• Ravi Mallina

Pain over the little finger side of the wrist (Ulnar sided wrist pain)



Pain over the little finger side of the wrist, also referred as “ulna sided wrist pain,” is a common presentation to the hand surgeon. The diagnosis is complex in view of several ligaments, tendons and carpal bones (small bones of the wrist) along the ulna side (little finger side) of the wrist. A systematic approach by the hand surgeon using special tests such as an MRI scan when needed will help the surgeon reach to a diagnosis. Some of the common causes of ulna sided wrist pain are:

1. Ulnocarpal abutment

2. TFCC tear

3. ECU tendonitis

4. Ulna styloid-carpal abutment

5. Pisotriquetral arthrosis

6. Distal radio ulnar joint arthritis


Occasionally, the hand surgeon performs an arthrogram (injection of dye into the joint and examination under X-ray) and invasive procedures such as arthroscopy (key hole surgery) to look inside the ulna side of the wrist to confirm the diagnosis. It is important to understand that the findings seen on the MRI scan do not always explain the precise cause of the ulna sided wrist pain.

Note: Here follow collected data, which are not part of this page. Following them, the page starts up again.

(** C9, as the code has it: the three perspective calls run one after
    another, in the order reliability, cost, UX.  Each call is dispatched
    and settled (with the error logged when it threw) before the next is
    dispatched, and all three have settled before the synthesis is
    requested. *)
Theorem perspectives_dispatched_in_sequence
    (env : Services) (processedMessages : list Message.t) (a : Agent) :
  let q := userQuestionOf processedMessages in
  let tr := traceOf (onChatMessage env processedMessages) a in
  isDecisionQuestion q = true ->
  (exists rest,
     tr = perspectiveEvents env ReliabilityAgent q
          ++ perspectiveEvents env CostAgent q
          ++ perspectiveEvents env UXAgent q
          ++ SynthesisRequested (contentOf env q) :: rest)
  /\ (exists i j,
        i < j
        /\ tr !! i = Some (Settled ReliabilityAgent
                             (getPerspective env ReliabilityAgent q))
        /\ tr !! j = Some (Dispatched CostAgent q))
  /\ (exists i j,
        i < j
        /\ tr !! i = Some (Settled CostAgent (getPerspective env CostAgent q))
        /\ tr !! j = Some (Dispatched UXAgent q))
  /\ (exists i j,
        i < j
        /\ tr !! i = Some (Settled UXAgent (getPerspective env UXAgent q))
        /\ tr !! j = Some (SynthesisRequested (contentOf env q))).
Proof.
  intros q tr Hq. subst tr.
  destruct (debate_trace env processedMessages a Hq) as [evs ->]. fold q.
  unfold foreground. split.
  - exists (StreamMerged :: evs). by rewrite <- !app_assoc.
  - unfold perspectiveEvents.
    destruct (getPerspective env ReliabilityAgent q),
      (getPerspective env CostAgent q), (getPerspective env UXAgent q);
      cbn [app]; (split; [|split]).
    all: first
      [ at_positions 1 2 | at_positions 1 3
      | at_positions 3 4 | at_positions 3 5 | at_positions 4 5
      | at_positions 4 6 | at_positions 5 6 | at_positions 5 7
      | at_positions 6 7 | at_positions 6 8 | at_positions 7 8
      | at_positions 7 9 ].
Qed.

Lemma perspectives_dispatched_in_sequence_witness :
  exists rest,
    traceOf (onChatMessage sampleServices sampleMessages) (newAgent 5)
    = perspectiveEvents sampleServices ReliabilityAgent sampleQuestion
      ++ perspectiveEvents sampleServices CostAgent sampleQuestion
      ++ perspectiveEvents sampleServices UXAgent sampleQuestion
      ++ SynthesisRequested (contentOf sampleServices sampleQuestion) :: rest.
Proof.
  exact (proj1 (perspectives_dispatched_in_sequence sampleServices
                  sampleMessages (newAgent 5) eq_refl)).
Defined.

(** * Further properties of the code *)

(** ** What the matcher consumes and captures *)

Section MatcherSoundness.

Implicit Types (r : Regex.t) (k : cont) (s u : JsString.t) (c : captures).

Lemma star_consumes g p k s c x :
  star g p k s c = Some x ->
  exists u s', s = u ++ s' /\ forallb p u = true /\ k s' c = Some x.
Proof.
  induction s as [|a s IH]; destruct g; cbn [star]; intros H.
  - by exists [], [].
  - destruct (k [] c) eqn:E; [|done]. exists [], []. by rewrite E.
  - destruct (p a) eqn:Ha; [|by exists [], (a :: s)].
    destruct (star true p k s c) eqn:E; [|by exists [], (a :: s)].
    injection H as ->. destruct (IH eq_refl) as (u & s' & -> & Hu & Hk).
    exists (a :: u), s'. cbn. by rewrite Ha, Hu.
  - destruct (k (a :: s) c) eqn:E.
    { exists [], (a :: s). by rewrite E. }
    destruct (p a) eqn:Ha; [|done].
    destruct (IH H) as (u & s' & -> & Hu & Hk).
    exists (a :: u), s'. cbn. by rewrite Ha, Hu.
Qed.

Lemma groupsAll_True r : groupsAll (fun _ => True) r.
Proof. induction r; cbn; auto. Qed.

(** A successful run splits the input into what the pattern consumed and
    what its continuation received; the capture is left as it was or set
    to a string the group may consume. *)
Lemma run_consumes r : forall (P : JsString.t -> Prop) k s c x,
  groupsAll P r ->
  run r k s c = Some x ->
  exists u s' c',
    s = u ++ s' /\ denote r u /\ k s' c' = Some x
    /\ (c' = c \/ exists g, c' = Some g /\ P g)
    /\ (grouped r = true -> exists g, c' = Some g /\ P g).
Proof.
  induction r as [|p|r1 IH1 r2 IH2|r1 IH1 r2 IH2|g p|r IH|];
    intros P k s c x HP H; cbn [run grouped denote groupsAll] in *.
  - exists [], s, c. repeat split; auto. done.
  - destruct s as [|a s]; [done|]. destruct (p a) eqn:Ha; [|done].
    exists [a], s, c. repeat split; eauto. done.
  - destruct HP as [HP1 HP2].
    apply (IH1 P) in H as (u1 & s1 & c1 & -> & Hd1 & H & Hc1 & Hg1); [|done].
    apply (IH2 P) in H as (u2 & s2 & c2 & -> & Hd2 & H & Hc2 & Hg2); [|done].
    exists (u1 ++ u2), s2, c2. rewrite <- app_assoc.
    split; [done|]. split; [by exists u1, u2|]. split; [done|]. split.
    + destruct Hc2 as [->|?]; auto.
    + intros Hg. apply orb_prop in Hg as [Hg|Hg]; [|auto].
      destruct Hc2 as [->|?]; auto.
  - destruct HP as [HP1 HP2]. destruct (run r1 k s c) eqn:E.
    + injection H as ->.
      apply (IH1 P) in E as (u & s' & c' & -> & Hd & H & Hc & Hg); [|done].
      exists u, s', c'. repeat split; auto.
      intros G. apply andb_prop in G as [G _]. auto.
    + apply (IH2 P) in H as (u & s' & c' & -> & Hd & H & Hc & Hg); [|done].
      exists u, s', c'. repeat split; auto.
      intros G. apply andb_prop in G as [_ G]. auto.
  - apply star_consumes in H as (u & s' & -> & Hu & H).
    exists u, s', c. repeat split; auto. done.
  - apply (IH (fun _ => True)) in H as (u & s' & c' & -> & Hd & H & _);
      [|apply groupsAll_True].
    rewrite take_consumed in H.
    exists u, s', (Some u). repeat split; eauto.
  - destruct s; [|done]. exists [], [], c. repeat split; auto. done.
Qed.

(** The group of a match holds a string its sub-pattern may consume. *)
Lemma exec_captures (P : JsString.t -> Prop) r s m :
  groupsAll P r -> grouped r = true ->
  exec r s = Some m -> exists g, m = Some g /\ P g.
Proof.
  intros HP Hg. induction s as [|a s IH]; cbn [exec]; intros H;
    destruct (matchHere r _) eqn:E.
  - injection H as ->.
    apply (run_consumes r P) in E as (u & s' & c' & _ & _ & E & _ & Hc); [|done].
    unfold accept in E. injection E as ->. auto.
  - done.
  - injection H as ->.
    apply (run_consumes r P) in E as (u & s' & c' & _ & _ & E & _ & Hc); [|done].
    unfold accept in E. injection E as ->. auto.
  - by apply IH.
Qed.

End MatcherSoundness.

(** ** Trimming *)

Section TrimFacts.

Implicit Types (s : JsString.t).

Lemma trimStart_head s c : head (trimStart s) = Some c -> isSpace c = false.
Proof.
  induction s as [|a s IH]; cbn [trimStart]; [done|].
  destruct (isSpace a) eqn:E; [done|]. cbn. by intros [= <-].
Qed.

Lemma trimStart_suffix s : exists ws, s = ws ++ trimStart s /\ forallb isSpace ws = true.
Proof.
  induction s as [|a s (ws & IH & Hws)]; cbn [trimStart]; [by exists []|].
  destruct (isSpace a) eqn:E.
  - exists (a :: ws). cbn. rewrite E, Hws. by rewrite IH at 1.
  - by exists [].
Qed.

Lemma trimEnd_prefix s : exists ws, s = trimEnd s ++ ws /\ forallb isSpace ws = true.
Proof.
  unfold trimEnd. destruct (trimStart_suffix (reverse s)) as (ws & E & Hws).
  exists (reverse ws). split.
  - rewrite <- reverse_app, <- E. by rewrite reverse_involutive.
  - apply forallb_forall. intros x Hx. apply list_elem_of_In in Hx.
    rewrite elem_of_reverse in Hx. apply list_elem_of_In in Hx.
    by apply (proj1 (forallb_forall _ _) Hws).
Qed.

Lemma trimEnd_last s c : last (trimEnd s) = Some c -> isSpace c = false.
Proof.
  unfold trimEnd. rewrite last_reverse. apply trimStart_head.
Qed.

Lemma trim_trimmed s : trimmed (trim s).
Proof.
  unfold trimmed, trim. split; [|apply trimEnd_last].
  intros c Hc.
  destruct (trimEnd_prefix (trimStart s)) as (ws & E & _).
  apply (trimStart_head s). rewrite E.
  destruct (trimEnd (trimStart s)); [done|]. exact Hc.
Qed.

End TrimFacts.

(** ** The extracted fields *)

Lemma isDot_line (s : JsString.t) :
  forallb isDot s = true -> (LF ∉ s) /\ (CR ∉ s).
Proof.
  intros H. split; intros Hin; apply list_elem_of_In in Hin;
    apply (proj1 (forallb_forall _ _) H) in Hin; discriminate.
Qed.

Lemma decision_group (g : JsString.t) :
  denote (plus false isDot) g -> forallb isDot g = true.
Proof.
  intros (u1 & u2 & -> & (a & -> & Ha) & Hu2). cbn. by rewrite Ha.
Qed.

(** X1: the decision kept for a record is one line without white space
    at its ends: it contains no line feed and no carriage return, for
    every synthesis text. *)
Theorem decision_is_one_trimmed_line (text d : JsString.t) :
  decision text = Returned d ->
  (LF ∉ d) /\ (CR ∉ d) /\ trimmed d.
Proof.
  unfold decision, decisionMatch. intros H.
  destruct (exec decisionPattern text) as [m|] eqn:E.
  - apply (exec_captures (fun g => forallb isDot g = true)) in E
      as (g & -> & Hg); [| |reflexivity].
    + cbn in H. injection H as <-.
      destruct (isDot_line g Hg) as [HLF HCR].
      split; [|split; [|apply trim_trimmed]];
        intros Hin; apply trim_subseteq in Hin; auto.
    + unfold decisionPattern. cbn [seq groupsAll lit].
      repeat split; auto. apply decision_group.
  - injection H as <-. change noDecision with (trim noDecision).
    split; [|split; [|apply trim_trimmed]];
      intros Hin; vm_compute in Hin;
      repeat (apply elem_of_cons in Hin as [Hin|Hin]; [discriminate|]);
      by apply elem_of_nil in Hin.
Qed.

Lemma decision_is_one_trimmed_line_witness :
  (LF ∉ str "Hold.") /\ (CR ∉ str "Hold.") /\ trimmed (str "Hold.").
Proof.
  exact (decision_is_one_trimmed_line
           (str "**FINAL RECOMMENDATION:**   Hold.  " ++ [LF] ++ str "More.")
           (str "Hold.") eq_refl).
Defined.

(** X2: the reasoning kept for a record has at most three entries; each
    entry is non-empty, has no white space at its ends and contains no
    hyphen. The list can be empty: a "Why" block of blanks gives no
    entry at all. *)
Theorem reasoning_entries_are_clean (text : JsString.t) (rs : list JsString.t) :
  reasoning text = Returned rs ->
  length rs <= 3
  /\ (forall e, e ∈ rs -> e <> [] /\ trimmed e /\ ("-"%char ∉ e))
  /\ reasoning (str "**Why:**" ++ [LF] ++ str " - " ++ [LF]) = Returned [].
Proof.
  unfold reasoning, reasoningMatches. intros H.
  split; [|split; [|reflexivity]].
  - destruct (exec reasoningPattern text) as [[g|]|]; cbn in H; try done;
      injection H as <-; [|cbn; lia].
    unfold bullets. rewrite length_take. lia.
  - intros e He.
    destruct (exec reasoningPattern text) as [[g|]|]; cbn in H; try done;
      injection H as <-.
    + assert (e ∈ entries g) as Hin.
      { unfold bullets in He. apply elem_of_take in He as (i & He & _).
        by apply list_elem_of_lookup_2 in He. }
      split; [|split; [|by apply (entries_hyphen_free g)]].
      * unfold entries in Hin.
        apply list_elem_of_In, in_map_iff in Hin as (p & <- & Hp).
        apply list_elem_of_In, list_elem_of_filter in Hp as [Hp _].
        by destruct (trim p).
      * unfold entries in Hin.
        apply list_elem_of_In, in_map_iff in Hin as (p & <- & _).
        apply trim_trimmed.
    + apply list_elem_of_singleton in He as ->.
      split; [done|]. split.
      * change (str "Decision made based on agent perspectives")
          with (trim (str "Decision made based on agent perspectives")).
        apply trim_trimmed.
      * intros Hin. vm_compute in Hin.
        repeat (apply elem_of_cons in Hin as [Hin|Hin]; [discriminate|]).
        by apply elem_of_nil in Hin.
Qed.

Lemma reasoning_entries_are_clean_witness :
  length [str "low"; str "cost fix"; str "B"] <= 3.
Proof.
  exact (proj1 (reasoning_entries_are_clean
           (str "**Why:**" ++ [LF] ++ str "- low-cost fix" ++ [LF]
            ++ str "- B - C")
           [str "low"; str "cost fix"; str "B"] eq_refl)).
Defined.

(** ** The metrics snapshot *)










(** ** Searching the incidents *)

Section SearchFacts.

Implicit Types (i x y : IncidentMemory.t) (l : list IncidentMemory.t)
  (q : JsString.t).





Lemma insertByTime_perm x l : insertByTime x l ≡ₚ x :: l.
Proof.
  induction l as [|y l IH]; cbn [insertByTime]; [done|].
  destruct (_ <? _)%Z; [|done]. rewrite IH. apply Permutation_swap.
Qed.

It is therefore important that patients do not come to any firm conclusions about their diagnosis merely by reading the MRI reports and seek advice of the hand surgeon when necessary.


Once the diagnosis is established, treatment for ulna sided wrist pain is tailored to the underlying diagnosis. A multi-disciplinary team approach involving the hand surgeon, hand therapist and radiologist (specialist who is qualified to give opinion on investigations such as X-rays and MRI scans) is essential for optimal results. As with most conditions options of non-surgical treatment should be exhausted prior to going down the route of surgery. Non-surgical treatment options include a custom made splint to offload the area of pain, targeted exercises, modification of activities and a trial of steroid injection.


Surgical options for ulna sided wrist pain depend on the underlying condition and can range from key hole procedures to open surgery. For example, in case of surgery for ulnocarpal abutment, surgery would include carefully breaking the ulna (one of the two forearm bones) with a saw, shaving off a sliver of bone and holding the two ends of the bone with a plate and few screws. The forearm would then be placed in a plaster for 4 to 6 weeks. On the other hand, in case of a tear in the TFCC (a cushion like structure separating the small bones of the wrist and the ulna), the patient would be offered keyhole surgery either to trim the TFCC or repair it with special suture material. This is less invasive than open surgery.